Hello fellow Protagonists,
I was sitting in my office waiting for a phone call to find out if I had just bagged a huge promotion at my previous workplace. We are talking double the pay, impressive title and a regional post that allows me to move around the county rather than staring up at windows that are too high to see anything out of. This was an old Edwardian building, filled with cracks and designed back before humanity realised that being able to see the great outdoors helped with morale.
The phone rang.
"Ah OK. No I understand. Well thank you for the opportunity".
Devastated.
"I would have been so happy if I landed that job", I remember telling myself. For the rest of that day I felt deflated. All those thoughts I had began to play in my head on how I would celebrate the good news and if I would treat myself and my now wife to something nice, gone. Then as soon as the evening was coming to a close I already started to feel happier again. The next morning when I woke I was not too far off from my normal self.
Isn't it interesting how we can take a minor set back and sometimes bounce back within days, sometimes in hours or even minutes. This depends on the severity of the situation of course.
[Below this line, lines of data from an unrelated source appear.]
(** * robotstxt-ts-port: parser, pattern matcher and match resolution

    A shallow embedding of the TypeScript sources (pattern-matcher.ts,
    parser.ts, parsed-key.ts, url-utils.ts, matcher.ts, parsed-robots.ts)
    and the properties of the specification proved or refuted on it.

    Strings are JavaScript strings: sequences of UTF-16 code units.  A code
    unit is a number [N] (below 65536 in any real string); a string is a
    [list N].  Array indices and lengths are [nat]; indices that the source
    compares with the sentinel -1 are [Z]. *)

From Stdlib Require Import Ascii.
From stdpp Require Import base numbers option list strings gmap sorting.

Local Open Scope nat_scope.
Local Open Scope list_scope.

(** * Part I: the program

    ** The JavaScript built-ins the sources use *)

Module JS.

(** Code unit of an ASCII character, and the string of an ASCII literal. *)
Definition ch (a : ascii) : N := N_of_ascii a.
Global Arguments ch : simpl never.

Fixpoint str (s : string) : list N :=
  match s with
  | EmptyString => []
  | String a s' => ch a :: str s'
  end.

(** [s.startsWith(p)]. *)
Fixpoint startsWith (s p : list N) {struct p} : bool :=
  match p with
  | [] => true
  | b :: p' =>
      match s with
      | [] => false
      | a :: s' => (a =? b)%N && startsWith s' p'
      end
  end.

(** [s.slice(i)] and [s.slice(i, j)] for non-negative arguments. *)
Definition slice_from (s : list N) (i : nat) : list N := drop i s.
Definition slice (s : list N) (i j : nat) : list N := take (j - i) (drop i s).

(** [s.indexOf(c)] for a one-character needle: [None] stands for -1. *)
Fixpoint indexOf (c : N) (s : list N) : option nat :=
  match s with
  | [] => None
  | a :: s' => if (a =? c)%N then Some 0 else S <$> indexOf c s'
  end.

(** [s.lastIndexOf(c)] for a one-character needle. *)
Fixpoint lastIndexOf (c : N) (s : list N) : option nat :=
  match s with
  | [] => None
  | a :: s' =>
      match lastIndexOf c s' with
      | Some i => Some (S i)
      | None => if (a =? c)%N then Some 0 else None
      end
  end.

(** [s.indexOf(needle, from)] for a string needle. *)
Fixpoint indexOfStr (needle s : list N) : option nat :=
  if startsWith s needle then Some 0
  else match s with
       | [] => None
       | _ :: s' => S <$> indexOfStr needle s'
       end.

Definition indexOfFrom (needle s : list N) (from : nat) : option nat :=
  (λ i, from + i) <$> indexOfStr needle (drop from s).

(** An index as the number the source sees: -1 when nothing was found. *)
Definition idx (o : option nat) : Z :=
  match o with
  | Some i => Z.of_nat i
  | None => (-1)%Z
  end.

(** The code units that [trim()] strips and the regular expression [\s]
    matches: WhiteSpace and LineTerminator of ECMAScript. *)
Definition isWhiteSpace (c : N) : bool :=
  bool_decide (c ∈ [9; 10; 11; 12; 13; 32; 160; 5760; 8232; 8233; 8239;
                    8287; 12288; 65279]%N)
  || ((8192 <=? c)%N && (c <=? 8202)%N).

Fixpoint trimStart (s : list N) : list N :=
  match s with
  | [] => []
  | c :: s' => if isWhiteSpace c then trimStart s' else s
  end.

Definition trimEnd (s : list N) : list N :=
  reverse (trimStart (reverse s)).

(** [s.trim()]. *)
Definition trim (s : list N) : list N := trimEnd (trimStart s).

(** [s.split(/[ \t]+/)]: the pieces between maximal runs of spaces and
    tabs; [cur] is the piece being read and [inSep] tells that the previous
    character belonged to a separator run. *)
Definition isSpaceOrTab (c : N) : bool := (c =? ch " ")%N || (c =? 9)%N.

Fixpoint splitLoop (inSep : bool) (cur : list N) (s : list N)
  : list (list N) :=
  match s with
  | [] => [cur]
  | c :: s' =>
      if isSpaceOrTab c then
        if inSep then splitLoop true [] s'
        else cur :: splitLoop true [] s'
      else splitLoop false (cur ++ [c]) s'
  end.

Definition splitSpaceTab (s : list N) : list (list N) := splitLoop false [] s.

(** [c.toUpperCase()] and [c.toLowerCase()] on a code unit below 128. *)
Definition isAsciiLower (c : N) : bool := (ch "a" <=? c)%N && (c <=? ch "z")%N.
Definition isAsciiUpper (c : N) : bool := (ch "A" <=? c)%N && (c <=? ch "Z")%N.
Definition asciiToUpper (c : N) : N := if isAsciiLower c then (c - 32)%N else c.
Definition asciiToLower (c : N) : N := if isAsciiUpper c then (c + 32)%N else c.

(** [String.prototype.toLowerCase] follows the Unicode case tables of the
    engine, which are no part of the repository: it is a parameter of the
    development.  Every engine agrees with [asciiCaseMapping] on strings
    whose code units are all below 128. *)
Class CaseMapping := toLowerCase : list N → list N.

Definition asciiCaseMapping : CaseMapping := λ s, asciiToLower <$> s.

(** [new TextEncoder().encode(c)] for a string of one code unit: the UTF-8
    octets of the code point, U+FFFD for a lone surrogate. *)
Definition utf8Encode (c : N) : list N :=
  if (c <? 128)%N then [c]
  else if (c <? 2048)%N then [192 + c / 64; 128 + c mod 64]%N
  else if (55296 <=? c)%N && (c <=? 57343)%N then [239; 191; 189]%N
  else [224 + c / 4096; 128 + (c / 64) mod 64; 128 + c mod 64]%N.

End JS.

Import JS.

(** ** pattern-matcher.ts *)

Module PatternMatcher.

(** The [pos] array, [new Array(pathLen + 1)], is a list of slots; a slot
    is [None] until it is written.  [readPos pos i] is [pos[i]], and is
    [None] when the slot was never written. *)
Definition readPos (pos : list (option nat)) (i : nat) : option nat :=
  mjoin (pos !! i).

Section WithPath.
Variable path : list N.

Let pathLen := length path.

(** The wildcard loop
    [for (let i = 1; i < numPos; i++) pos[i] = pos[i - 1] + 1],
    with [n] iterations left. *)
Fixpoint fillStar (n i : nat) (pos : list (option nat))
  : option (list (option nat)) :=
  match n with
  | 0 => Some pos
  | S n' =>
      v ← readPos pos (i - 1);
      fillStar n' (S i) (<[i := Some (v + 1)]> pos)
  end.

(** The literal loop
    [for (let i = 0; i < numPos; i++)
       if (pos[i] < pathLen && path[pos[i]] === pat)
         pos[newNumPos++] = pos[i] + 1],
    with [n] iterations left; returns the array and [newNumPos]. *)
Fixpoint literalLoop (pat : N) (n i newNumPos : nat)
    (pos : list (option nat)) : option (list (option nat) * nat) :=
  match n with
  | 0 => Some (pos, newNumPos)
  | S n' =>
      v ← readPos pos i;
      if bool_decide (v < pathLen) && bool_decide (path !! v = Some pat)
      then literalLoop pat n' (S i) (S newNumPos)
             (<[newNumPos := Some (v + 1)]> pos)
      else literalLoop pat n' (S i) newNumPos pos
  end.

(** The main loop over the pattern; the argument is the part of the
    pattern from index [p] on, so [p === pattern.length - 1] reads
    "nothing follows [pat]". *)
Fixpoint matchesLoop (pattern : list N) (pos : list (option nat))
    (numPos : nat) : option bool :=
  match pattern with
  | [] => Some true
  | pat :: rest =>
      if (pat =? ch "$")%N && bool_decide (rest = []) then
        v ← readPos pos (numPos - 1);
        Some (bool_decide (v = pathLen))
      else if (pat =? ch "*")%N then
        p0 ← readPos pos 0;
        let numPos' := pathLen - p0 + 1 in
        pos' ← fillStar (numPos' - 1) 1 pos;
        matchesLoop rest pos' numPos'
      else
        r ← literalLoop pat numPos 0 0 pos;
        if bool_decide (r.2 = 0) then Some false
        else matchesLoop rest r.1 r.2
  end.

(** [matches(path, pattern)], [None] if an unwritten slot were read. *)
Definition matchesArr (pattern : list N) : option bool :=
  matchesLoop pattern (<[0 := Some 0]> (replicate (S pathLen) None)) 1.

End WithPath.

(** [matches(path, pattern)]. *)
Definition matches (path pattern : list N) : bool :=
  default false (matchesArr path pattern).

(** *** The frontier semantics of the specification

    The frontier is the finite set of path offsets reachable after a
    pattern prefix, kept as a list. *)

Definition frontierMin (F : list nat) : nat :=
  match F with
  | [] => 0
  | o :: F' => foldr Nat.min o F'
  end.

Definition frontierStar (path : list N) (F : list nat) : list nat :=
  seq (frontierMin F) (S (length path) - frontierMin F).

Definition frontierAdvance (path : list N) (p : N) (F : list nat)
  : list nat :=
  S <$> filter (λ o, path !! o = Some p) F.

Fixpoint frontierRun (path pattern : list N) (F : list nat) : bool :=
  match pattern with
  | [] => bool_decide (F ≠ [])
  | p :: rest =>
      if (p =? ch "$")%N && bool_decide (rest = []) then
        bool_decide (length path ∈ F)
      else if (p =? ch "*")%N then
        frontierRun path rest (frontierStar path F)
      else
        let F' := frontierAdvance path p F in
        if bool_decide (F' = []) then false
        else frontierRun path rest F'
  end.

Definition frontierMatches (path pattern : list N) : bool :=
  frontierRun path pattern [0].

End PatternMatcher.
What about if we flip the situation around to a positive outcome. What if I was offered the promotion? Would I have been a happier person from then on or would I "bounce back" here as well? Looking back when I have accepted new jobs before... Yes I guess I would have done.
Our happiness level does seem to return to a set baseline and these account for both positive and negative events.
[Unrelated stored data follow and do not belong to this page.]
(** * Moving-average crossover backtester (backtester.py)

    A shallow embedding of the signal / backtest engine of the KOSPI top-30
    application, and the properties of it that the specification states.

    Number model.  The program computes on IEEE doubles held in pandas
    columns.  A cell is modelled as [fval = option Q]: [None] is NaN (the
    "missing" marker of pandas) and [Some q] is a finite value, computed
    exactly.  Rounding error, overflow and underflow of double arithmetic
    are outside the model.  Quotients are only taken where the divisor is
    known to be non-zero, or the zero divisor is tested explicitly
    ([fdiv]); closing prices are positive by the data model, and the
    theorems that depend on a quotient of prices say so.  Square roots and
    real powers (the Sharpe-like ratio, CAGR) live in [R].

    One property of the specification promises an exact value that rounding
    decides: the guard of the Sharpe-like ratio.  For it the three lines
    involved are modelled on binary64 numbers as well ([Doubles]). *)

From Stdlib Require Import List ZArith QArith Qround Qabs Lia Lqa Bool.
From Stdlib Require String Ascii.
From Corelib Require PrimFloat.
Import String.StringSyntax.
From Stdlib Require Import Reals Lra Qreals Sorted.
Import ListNotations.

#[local] Open Scope Q_scope.

(** ** Cells *)

Definition fval : Type := option Q.

Definition Qlt_bool (x y : Q) : bool := negb (Qle_bool y x).

(** Arithmetic and comparisons of cells: NaN propagates through arithmetic,
    and every comparison with NaN is false. *)
Definition fmul (a b : fval) : fval :=
  match a, b with
  | Some x, Some y => Some (x * y)
  | _, _ => None
  end.

Definition fgt (a b : fval) : bool :=
  match a, b with
  | Some x, Some y => Qlt_bool y x
  | _, _ => false
  end.

Definition feqb (a : fval) (c : Q) : bool :=
  match a with
  | Some x => Qeq_bool x c
  | None => false
  end.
The Hedonic Treadmill is a terminology first used by Michael Eysenck, building on from previous studies in the 70's. The Hedonic Treadmill is the process of reaching a goal to achieve its perceived happiness benefits, like a promotion, to then return to our previous state of happiness where we then search for the next promotion to try and relive that heightened level of happiness once more.
And the cycle continues. It doesn't just end at work either, what about holidays, cars and clothes.
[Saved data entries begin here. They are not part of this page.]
(** [indicator_count] after both loops and the topic boost; [query] is
    already lower-cased. *)
Definition indicator_count (query : str) : Q :=
  let count := 0%Q in
  let count := count_terms COMPLEXITY_INDICATORS 1.0%Q query count in
  let count := count_terms COMPLEX_PHRASES 2.0%Q query count in
  topic_boost query count.

(** [re.split(cls, s)] for a one-character class: the pieces between the
    separators, empty ones included. *)
Fixpoint re_split (cls : N -> bool) (piece s : str) : list str :=
  match s with
  | [] => [piece]
  | c :: s' =>
      if cls c then piece :: re_split cls [] s'
      else re_split cls (piece ++ [c]) s'
  end.

(** [s.split()]: the maximal runs of characters that are not whitespace. *)
Fixpoint split_run (word s : str) : list str :=
  match s with
  | [] => match word with [] => [] | _ => [word] end
  | c :: s' =>
      if is_space c
      then match word with
           | [] => split_run [] s'
           | _ => word :: split_run [] s'
           end
      else split_run (word ++ [c]) s'
  end.

Definition split (s : str) : list str := split_run [] s.

Definition is_sentence_end (c : N) : bool :=
  (c =? chr_dot)%N || (c =? chr_bang)%N || (c =? chr_qmark)%N.

Definition nonempty (s : str) : bool :=
  match s with [] => false | _ => true end.

(** [[s.strip() for s in re.split(r'[.!?]', query) if s.strip()]] *)
Definition sentences (query : str) : list str :=
  map strip (List.filter (fun s => nonempty (strip s))
               (re_split is_sentence_end [] query)).

Definition of_nat (n : nat) : Q := inject_Z (Z.of_nat n).

(** The scores in exact arithmetic: what the expressions of the source
    denote before any rounding.  [Binary64], below, has the same
    expressions as the interpreter evaluates them. *)
Definition length_score (query : str) : Q :=
  py_min (of_nat (length query) / 200) 1.0.

Definition indicator_score (query : str) : Q :=
  py_min (indicator_count query / 6) 1.0.

Definition avg_words_per_sentence (query : str) : Q :=
  let sentences := sentences query in
  (of_nat (list_sum (map (fun s => length (split s)) sentences))
   / of_nat (Nat.max (length sentences) 1))%Q.

Definition sentence_score (query : str) : Q :=
  py_min (avg_words_per_sentence query / 20) 1.0.

(** The part of [assess_complexity] that follows the lower-casing. *)
Definition complexity_score (query : str) : Q :=
  (0.20 * length_score query
   + 0.70 * indicator_score query
   + 0.10 * sentence_score query)%Q.

Definition assess_lowered (query : str) : bool * Q :=
  let complexity_score := complexity_score query in
  let is_complex :=
    if Qlt_le_dec 0.30 complexity_score then true else false in
  (is_complex, complexity_score).

Definition assess_complexity (query : str) : bool * Q :=
  let query := lower query in
  assess_lowered query.

(** The terms for which one of the two loops adds a weight, with the weight
    added, in the order the loops meet them.  The code does not build this
    list; it is what the return value is compared with. *)
Definition matched_in (terms : list str) (default : Q) (query : str)
    : list (str * Q) :=
  map (fun term => (term, dict_get TERM_WEIGHTS term default))
    (List.filter (fun term => contains term query) terms).

Definition matched_indicators (query : str) : list (str * Q) :=
  let query := lower query in
  matched_in COMPLEXITY_INDICATORS 1.0%Q query
  ++ matched_in COMPLEX_PHRASES 2.0%Q query.

(** The keys of [TERM_WEIGHTS] whose weight is 3.0. *)
Definition HIGH_WEIGHT_TERMS : list str :=
  map fst (List.filter (fun kv => Qeq_bool (snd kv) 3.0) TERM_WEIGHTS).

(** ** Python floats

    A Python [float] is an IEEE 754 binary64 number: a significand of 53
    bits, exponents down to that of the subnormal numbers, and every
    operation rounded to the nearest representable number, ties to the
    even significand.  Overflow is not modelled: no quantity of
    [assess_complexity] comes near [2 ^ 1024], each being bounded by the
    length of the query. *)
Module Binary64.

(** The integer nearest to [x], ties to even. *)
Definition rne (x : Q) : Z :=
  let f := Qfloor x in
  match (x - inject_Z f ?= 1 # 2)%Q with
  | Lt => f
  | Gt => (f + 1)%Z
  | Eq => if Z.even f then f else (f + 1)%Z
  end.

(** [floor (log2 x)] for a positive [x]. *)
Definition floor_log2 (x : Q) : Z :=
  let k := (Z.log2 (Qnum x) - Z.log2 (Zpos (Qden x)))%Z in
  if Qle_bool (2 ^ k) x then k else (k - 1)%Z.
If we all return to a set level of happiness, why do some people appear generally happier than others? A part of us already has a predisposition to see things in either a more optimistic or pessimistic light. The important part here is that there is still plenty of manoeuvrability from these points. A relief here is that generally people seem to have a more positive weighted set baseline.
Happiness is also not based on only one factor. Dan Buettner, an author who focused on Blue Zones (Areas of the world where people live the longest) highlighted happiness coming from the following places: Community, Workplace, Social Life, Financial Life, Home and Self. These will be moving up and down dynamically and so our initial baselines will start from different points depending what else is going on for us when a situation occurs.
Well what about if I won the lottery, surely that would make my life happier? The original research by Brickman and Campbell in the 70's was focused on lottery winners and accident victims who were now paralysed. You are right to assume that at the time of these incidents the lottery winner were a lot happier about life than the victims. That being said, their findings highlighted both of these groups' happiness levels seemed to return towards their neutral level as time progressed. The lottery winners were not as happy anymore, and the victims' happiness increased again.
It might make us start to question why some of us focus on goals we think will make us happy, if we will return to a set baseline eventually anyway.
Think of it this way fellow adventurers; when are you happier, when playing a game and you still have achievements left to unlock, or after you have completed them all? When you have put together and are now delivering the best presentation you ever have, or when you received the praise and the dust has settled? Or how about when you have organised, or are currently enjoying, a coffee or pint with a friend, compared to the same day the following month?
Happiness comes from the process of aiming towards achievements as well as from achievements themselves. We can get a lot of collective happiness from aiming towards these goal rather than just relying for the final outcome. Especially as outcomes are usually out of our control and might not go our way. So if we have a goal set for ourselves that could take years to achieve and everything we focus on that goal brings happiness, then that is some serious bang for your buck!
If Buff folk are consistently focusing on goals that bring us meaning, then our current happiness baseline should be in a better place, to feel happier in general, but to also not feel as negatively impacted on by the harder times in life then we may have done if our happiness baselines started lower.
To help you decide on where meaning can be found, I want to focus more on this in a future post. A great point made from the book "The Purpose Driven Life" by Rick Warren, includes that meaning comes from any task that we give our full attention and particularly if we are gifted/skillfull in that task.
And maybe realising the new car will only make us happy for a short while we might end up saving a few bob.
What tasks give you the greatest sense of happiness? What goals to enjoy working towards at any time? Are you willing to ease off of the treadmill?